▶ **Task goal**:
Below are records; reproduce exactly the lines from the one that has "- exists el. split; [done|]. by left." through the one that has "else if char_in", ends included, and nothing more.

╭─ Records for this task

(** The brace count closes the span where the braces from the body line on
    balance for the first time, or on the last line. *)
Lemma match_braces_full source_lines bl (m : nat) : ∀ a brace_count end_line,
  (bl ≤ a)%nat → (a + m ≤ length source_lines)%nat →
  brace_count = brace_balance (take (a - bl) (drop bl source_lines)) →
  ∃ e, match_braces source_lines (seq a m) brace_count end_line = Some e
       ∧ ((m = 0%nat ∧ e = end_line)
          ∨ ((a ≤ e < a + m)%nat
             ∧ (brace_balance (lines_between source_lines bl e) = 0
                ∨ (e + 1 = a + m)%nat)
             ∧ ∀ k, (a ≤ k < e)%nat →
                    brace_balance (lines_between source_lines bl k) ≠ 0)).
Proof.
  induction m as [|m IH]; intros a bc el Hbl Hlen Hbc.
  - exists el. split; [done|]. by left.
  - simpl. destruct (lookup_lt_is_Some_2 source_lines a) as [l Hl]; [lia|].
    rewrite Hl. csimpl.
    assert (bc + count_char lbrace l - count_char rbrace l
            = brace_balance (lines_between source_lines bl a)) as Hnew.
    { rewrite (lines_between_snoc _ _ _ l) by done.
      rewrite brace_balance_snoc, <-Hbc. unfold brace_delta. lia. }
    case_decide as Hz.
    + exists a. split; [done|]. right. split_and!; [lia|lia| |].
      * left. by rewrite <-Hnew.
      * intros k ?. lia.
    + destruct (IH (S a) (bc + count_char lbrace l - count_char rbrace l) a)
        as (e & -> & He); [lia|lia| |].
      { rewrite Hnew. unfold lines_between. do 2 f_equal. lia. }
      exists e. split; [done|]. right.
      destruct He as [[-> ->]|(? & Hend & Hk)].
      * split_and!; [lia|lia|right; lia|]. intros k ?. lia.
      * split_and!; [lia|lia| |].
        -- destruct Hend; [by left|right; lia].
        -- intros k Hk'. destruct (decide (k = a)) as [->|].
           ++ by rewrite <-Hnew.
           ++ apply Hk. lia.
Qed.

(** The loop, unfolded once. *)
Lemma find_functions_loop_S fuel source_lines i funcs :
  find_functions_loop (S fuel) source_lines i funcs =
  let n := length source_lines in
  if decide (i < n)%nat then
    line ← source_lines !! i;
    let stripped := strip line in
    if startswith (lit "#") stripped || startswith (lit "//") stripped
    then find_functions_loop fuel source_lines (i + 1) funcs
    else if char_in lparen line && char_in rparen line
            && negb (endswith (lit ";") stripped) then
      let first_word := default [] (head (split stripped)) in
      if bool_decide (first_word ∈ control_kw)
      then find_functions_loop fuel source_lines (i + 1) funcs
      else
        brace_line ←
          (if char_in lbrace line then Some (Some i)
           else look_ahead source_lines
                  (range (i + 1) (Nat.min (i + 6) n)));
        match brace_line with
        | Some brace_line =>
            let fname := function_name line in
            end_line ←
              match_braces source_lines (range brace_line n) 0 brace_line;
            find_functions_loop fuel source_lines (end_line + 1)
              (funcs ++ [Span fname (Z.of_nat i + 1)
                           (Z.of_nat brace_line + 1)
                           (Z.of_nat end_line + 1)])
        | None => find_functions_loop fuel source_lines (i + 1) funcs
        end
    else find_functions_loop fuel source_lines (i + 1) funcs
  else Some funcs.
Proof. reflexivity. Qed.
(* ------------------------------------------------------------------ *)
(** ** A reference platform

    An executable instance of [Platform]: Hex, Base64 and UTF-8 as crypto-js
    codes them, SHA-256 (FIPS 180-4) and HMAC (RFC 2104), AES (FIPS 197) in
    CBC mode with PKCS#7 padding, and JSON over integer numbers.  It runs
    the code on concrete frames; the frame of the repository's decryption
    test decrypts under it to the payload the test expects. *)

Module Reference.

Definition hex_value (c : Z) : Z :=
  if (48 <=? c) && (c <=? 57) then c - 48
  else if (65 <=? c) && (c <=? 70) then c - 55
  else if (97 <=? c) && (c <=? 102) then c - 87
  else 0.

Fixpoint Hex_parse (s : jsstring) : bytes :=
  match s with
  | hi :: lo :: rest => (16 * hex_value hi + hex_value lo) :: Hex_parse rest
  | _ => []
  end.

Definition base64_map : jsstring :=
  lit "ABCDEFGHIJKLMNOPQRSTUVWXYZabcdefghijklmnopqrstuvwxyz0123456789+/".

Fixpoint index_of (c : Z) (l : list Z) (i : Z) : option Z :=
  match l with
  | [] => None
  | x :: rest => if x =? c then Some i else index_of c rest (i + 1)
  end.

Definition base64_char (i : Z) : Z := nth (Z.to_nat i) base64_map 0.

Definition reverseMap (c : Z) : Z :=
  match index_of c base64_map 0 with Some i => i | None => 0 end.

Definition sextet (triplet : Z) (j : Z) : Z :=
  base64_char (Z.land (Z.shiftr triplet (6 * (3 - j))) 63).

Fixpoint Base64_stringify (w : bytes) : jsstring :=
  match w with
  | [] => []
  | [a] =>
      let t := Z.shiftl a 16 in [sextet t 0; sextet t 1; 61; 61]
  | [a; b] =>
      let t := Z.lor (Z.shiftl a 16) (Z.shiftl b 8) in
      [sextet t 0; sextet t 1; sextet t 2; 61]
  | a :: b :: c :: rest =>
      let t := Z.lor (Z.lor (Z.shiftl a 16) (Z.shiftl b 8)) c in
      sextet t 0 :: sextet t 1 :: sextet t 2 :: sextet t 3 :: Base64_stringify rest
  end.

Fixpoint parseLoop (prev : Z) (i : Z) (s : jsstring) : bytes :=
  match s with
  | [] => []
  | c :: rest =>
      let r := i mod 4 in
      if r =? 0 then parseLoop c (i + 1) rest
      else
        Z.land (Z.lor (Z.shiftl (reverseMap prev) (r * 2))
                      (Z.shiftr (reverseMap c) (6 - r * 2))) 255
        :: parseLoop c (i + 1) rest
  end.

Fixpoint until_padding (s : jsstring) : jsstring :=
  match s with
  | [] => []
  | c :: rest => if c =? 61 then [] else c :: until_padding rest
  end.

Definition Base64_parse (s : jsstring) : bytes := parseLoop 0 0 (until_padding s).

(** *** SHA-256 and HMAC *)
Definition mask32 : Z := 0xffffffff.
Definition add32 (a b : Z) : Z := Z.land (a + b) mask32.
Definition rotr (n x : Z) : Z :=
  Z.lor (Z.shiftr x n) (Z.land (Z.shiftl x (32 - n)) mask32).
Definition not32 (x : Z) : Z := Z.lxor x mask32.

Definition primes64 : list Z :=
  [2; 3; 5; 7; 11; 13; 17; 19; 23; 29; 31; 37; 41; 43; 47; 53; 59; 61; 67; 71;
   73; 79; 83; 89; 97; 101; 103; 107; 109; 113; 127; 131; 137; 139; 149; 151;
   157; 163; 167; 173; 179; 181; 191; 193; 197; 199; 211; 223; 227; 229; 233;
   239; 241; 251; 257; 263; 269; 271; 277; 281; 283; 293; 307; 311].

Fixpoint icbrt_bits (b : nat) (n r : Z) : Z :=
  let try := r + Z.shiftl 1 (Z.of_nat b) in
  let r' := if try * try * try <=? n then try else r in
  match b with
  | O => r'
  | S b' => icbrt_bits b' n r'
  end.

Definition sha256_K : list Z :=
  Eval vm_compute in
  map (fun p => Z.land (icbrt_bits 40 (p * 2 ^ 96) 0) mask32) primes64.

Definition sha256_H0 : list Z :=
  Eval vm_compute in
  map (fun p => Z.land (Z.sqrt (p * 2 ^ 64)) mask32) (firstn 8 primes64).

Definition nthZ (i : nat) (l : list Z) : Z := nth i l 0.

Fixpoint be_words (b : bytes) : list Z :=
  match b with
  | a :: b' :: c :: d :: rest =>
      (Z.lor (Z.lor (Z.shiftl a 24) (Z.shiftl b' 16)) (Z.lor (Z.shiftl c 8) d))
      :: be_words rest
  | _ => []
  end.

Definition word_bytes (w : Z) : bytes :=
  [Z.land (Z.shiftr w 24) 255; Z.land (Z.shiftr w 16) 255;
   Z.land (Z.shiftr w 8) 255; Z.land w 255].

Fixpoint extend_schedule (n : nat) (w : list Z) : list Z :=
  match n with
  | O => w
  | S n' =>
      let t := List.length w in
      let w2 := nthZ (t - 2) w in
      let w7 := nthZ (t - 7) w in
      let w15 := nthZ (t - 15) w in
      let w16 := nthZ (t - 16) w in
      let s0 := Z.lxor (Z.lxor (rotr 7 w15) (rotr 18 w15)) (Z.shiftr w15 3) in
      let s1 := Z.lxor (Z.lxor (rotr 17 w2) (rotr 19 w2)) (Z.shiftr w2 10) in
      extend_schedule n' (w ++ [add32 (add32 s1 w7) (add32 s0 w16)])
  end.

Definition sha256_round (st : list Z) (kw : Z * Z) : list Z :=
  match st with
  | [a; b; c; d; e; f; g; h] =>
      let S1 := Z.lxor (Z.lxor (rotr 6 e) (rotr 11 e)) (rotr 25 e) in
      let ch := Z.lxor (Z.land e f) (Z.land (not32 e) g) in
      let t1 := add32 (add32 (add32 h S1) (add32 ch (fst kw))) (snd kw) in
      let S0 := Z.lxor (Z.lxor (rotr 2 a) (rotr 13 a)) (rotr 22 a) in
      let maj := Z.lxor (Z.lxor (Z.land a b) (Z.land a c)) (Z.land b c) in
      let t2 := add32 S0 maj in
      [add32 t1 t2; a; b; c; add32 d t1; e; f; g]
  | _ => st
  end.

Definition sha256_block (h : list Z) (block : bytes) : list Z :=
  let w := extend_schedule 48 (be_words block) in
  let st := fold_left sha256_round (combine sha256_K w) h in
  map (fun p => add32 (fst p) (snd p)) (combine h st).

╰─

▶ **Solution below**:
  - exists el. split; [done|]. by left.
  - simpl. destruct (lookup_lt_is_Some_2 source_lines a) as [l Hl]; [lia|].
    rewrite Hl. csimpl.
    assert (bc + count_char lbrace l - count_char rbrace l
            = brace_balance (lines_between source_lines bl a)) as Hnew.
    { rewrite (lines_between_snoc _ _ _ l) by done.
      rewrite brace_balance_snoc, <-Hbc. unfold brace_delta. lia. }
    case_decide as Hz.
    + exists a. split; [done|]. right. split_and!; [lia|lia| |].
      * left. by rewrite <-Hnew.
      * intros k ?. lia.
    + destruct (IH (S a) (bc + count_char lbrace l - count_char rbrace l) a)
        as (e & -> & He); [lia|lia| |].
      { rewrite Hnew. unfold lines_between. do 2 f_equal. lia. }
      exists e. split; [done|]. right.
      destruct He as [[-> ->]|(? & Hend & Hk)].
      * split_and!; [lia|lia|right; lia|]. intros k ?. lia.
      * split_and!; [lia|lia| |].
        -- destruct Hend; [by left|right; lia].
        -- intros k Hk'. destruct (decide (k = a)) as [->|].
           ++ by rewrite <-Hnew.
           ++ apply Hk. lia.
Qed.

(** The loop, unfolded once. *)
Lemma find_functions_loop_S fuel source_lines i funcs :
  find_functions_loop (S fuel) source_lines i funcs =
  let n := length source_lines in
  if decide (i < n)%nat then
    line ← source_lines !! i;
    let stripped := strip line in
    if startswith (lit "#") stripped || startswith (lit "//") stripped
    then find_functions_loop fuel source_lines (i + 1) funcs
    else if char_in lparen line && char_in rparen line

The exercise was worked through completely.